EXERCISE INSTRUCTIONS:
Please write out all of the entries without altering anything.
BEGIN DATA EXCERPTS
(** The store accepts the query of [getUserLoans] exactly when the
    [status] and [type] filters are values it knows. *)
Lemma valid_where_filters (user role_ : string) (filters : LoanFilters) :
  Prisma.valid_where (LoanService.applyFilters filters (LoanService.roleScope user role_))
    = true ↔ known_filters filters.
Proof.
  destruct (roleScope_keys user role_) as [Hst Hty].
  destruct (LoanService.roleScope user role_) as [wa wo ws wt wg]. simpl in Hst, Hty.
  subst wt.
  assert (Prisma.key_ok ws (λ s, bool_decide (s ∈ Prisma.enum_LoanStatus)) = true) as Hws.
  { destruct Hst as [-> | ->]; reflexivity. }
  unfold LoanService.applyFilters, Prisma.valid_where, known_filters, when_present.
  destruct filters as [fs ft fa fl]; simpl.
  assert (∀ s, Js.truthy s = false → s = "") as Hfalsy.
  { intros s Hs. destruct (decide (s = "")) as [|Hne]; [done|].
    apply truthy_spec in Hne. congruence. }
  destruct fs as [s|]; [destruct (Js.truthy s) eqn:Hs|];
    (destruct ft as [t|]; [destruct (Js.truthy t) eqn:Ht|]);
    (destruct fa as [a|]; [destruct (bool_decide (a = 0))|]);
    simpl; rewrite ?Hws, ?andb_true_iff, ?bool_decide_eq_true;
    try (apply truthy_spec in Hs); try (apply truthy_spec in Ht);
    try (apply Hfalsy in Hs); try (apply Hfalsy in Ht);
    tauto.
Qed.

(** One run of [getUserLoans]: the page the store returns for an accepted
    query, the store's own error for a refused one; no table is written. *)
Lemma getUserLoans_run (user role_ : string) (filters : LoanFilters) (w : World) :
  let wh := LoanService.applyFilters filters (LoanService.roleScope user role_) in
  let r := LoanService.getUserLoans user role_ filters w in
  (known_filters filters →
     r.1 = inr (Prisma.take_rows (LoanService.limitOf filters)
                  (merge_sort Prisma.newest_first
                     (filter (λ l, Prisma.matches wh l) (Prisma.loan_rows w)))))
  ∧ (¬ known_filters filters → r.1 = inl Prisma.validationError)
  ∧ loans r.2 = loans w ∧ kycDocuments r.2 = kycDocuments w
  ∧ auditLogs r.2 = auditLogs w.
Proof.
  intros wh r. subst r. unfold LoanService.getUserLoans. fold wh. run_monad.
  pose proof (valid_where_filters user role_ filters) as Hvalid. fold wh in Hvalid.
  destruct (Prisma.valid_where wh); simpl.
  - split; [done|]. split; [|done]. intros Hn. destruct Hn. by apply Hvalid.
  - split; [|done]. intros Hk. apply Hvalid in Hk. discriminate.
Qed.

(** [filters.limit || 20], as a number of rows. *)
Lemma limitOf_cap (filters : LoanFilters) :
  Z.to_nat (Z.abs (LoanService.limitOf filters))
  = match filter_limit filters with
    | Some n => if decide (n = 0) then 20%nat else Z.to_nat (Z.abs n)
    | None => 20%nat
    end.
Proof.
  unfold LoanService.limitOf. destruct (filter_limit filters) as [n|]; [|done].
  destruct (decide (n = 0)) as [Hn|Hn].
  - by rewrite (bool_decide_eq_true_2 _ Hn).
  - by rewrite (bool_decide_eq_false_2 _ Hn).
Qed.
END DATA EXCERPTS
EXPECTED ANSWER:
(** The store accepts the query of [getUserLoans] exactly when the
    [status] and [type] filters are values it knows. *)
Lemma valid_where_filters (user role_ : string) (filters : LoanFilters) :
  Prisma.valid_where (LoanService.applyFilters filters (LoanService.roleScope user role_))
    = true ↔ known_filters filters.
Proof.
  destruct (roleScope_keys user role_) as [Hst Hty].
  destruct (LoanService.roleScope user role_) as [wa wo ws wt wg]. simpl in Hst, Hty.
  subst wt.
  assert (Prisma.key_ok ws (λ s, bool_decide (s ∈ Prisma.enum_LoanStatus)) = true) as Hws.
  { destruct Hst as [-> | ->]; reflexivity. }
  unfold LoanService.applyFilters, Prisma.valid_where, known_filters, when_present.
  destruct filters as [fs ft fa fl]; simpl.
  assert (∀ s, Js.truthy s = false → s = "") as Hfalsy.
  { intros s Hs. destruct (decide (s = "")) as [|Hne]; [done|].
    apply truthy_spec in Hne. congruence. }
  destruct fs as [s|]; [destruct (Js.truthy s) eqn:Hs|];
    (destruct ft as [t|]; [destruct (Js.truthy t) eqn:Ht|]);
    (destruct fa as [a|]; [destruct (bool_decide (a = 0))|]);
    simpl; rewrite ?Hws, ?andb_true_iff, ?bool_decide_eq_true;
    try (apply truthy_spec in Hs); try (apply truthy_spec in Ht);
    try (apply Hfalsy in Hs); try (apply Hfalsy in Ht);
    tauto.
Qed.

(** One run of [getUserLoans]: the page the store returns for an accepted
    query, the store's own error for a refused one; no table is written. *)
Lemma getUserLoans_run (user role_ : string) (filters : LoanFilters) (w : World) :
  let wh := LoanService.applyFilters filters (LoanService.roleScope user role_) in
  let r := LoanService.getUserLoans user role_ filters w in
  (known_filters filters →
     r.1 = inr (Prisma.take_rows (LoanService.limitOf filters)
                  (merge_sort Prisma.newest_first
                     (filter (λ l, Prisma.matches wh l) (Prisma.loan_rows w)))))
  ∧ (¬ known_filters filters → r.1 = inl Prisma.validationError)
  ∧ loans r.2 = loans w ∧ kycDocuments r.2 = kycDocuments w
  ∧ auditLogs r.2 = auditLogs w.
Proof.
  intros wh r. subst r. unfold LoanService.getUserLoans. fold wh. run_monad.
  pose proof (valid_where_filters user role_ filters) as Hvalid. fold wh in Hvalid.
  destruct (Prisma.valid_where wh); simpl.
  - split; [done|]. split; [|done]. intros Hn. destruct Hn. by apply Hvalid.
  - split; [|done]. intros Hk. apply Hvalid in Hk. discriminate.
Qed.

(** [filters.limit || 20], as a number of rows. *)
Lemma limitOf_cap (filters : LoanFilters) :
  Z.to_nat (Z.abs (LoanService.limitOf filters))
  = match filter_limit filters with
    | Some n => if decide (n = 0) then 20%nat else Z.to_nat (Z.abs n)
    | None => 20%nat
    end.
Proof.
  unfold LoanService.limitOf. destruct (filter_limit filters) as [n|]; [|done].
  destruct (decide (n = 0)) as [Hn|Hn].
  - by rewrite (bool_decide_eq_true_2 _ Hn).
  - by rewrite (bool_decide_eq_false_2 _ Hn).
Qed.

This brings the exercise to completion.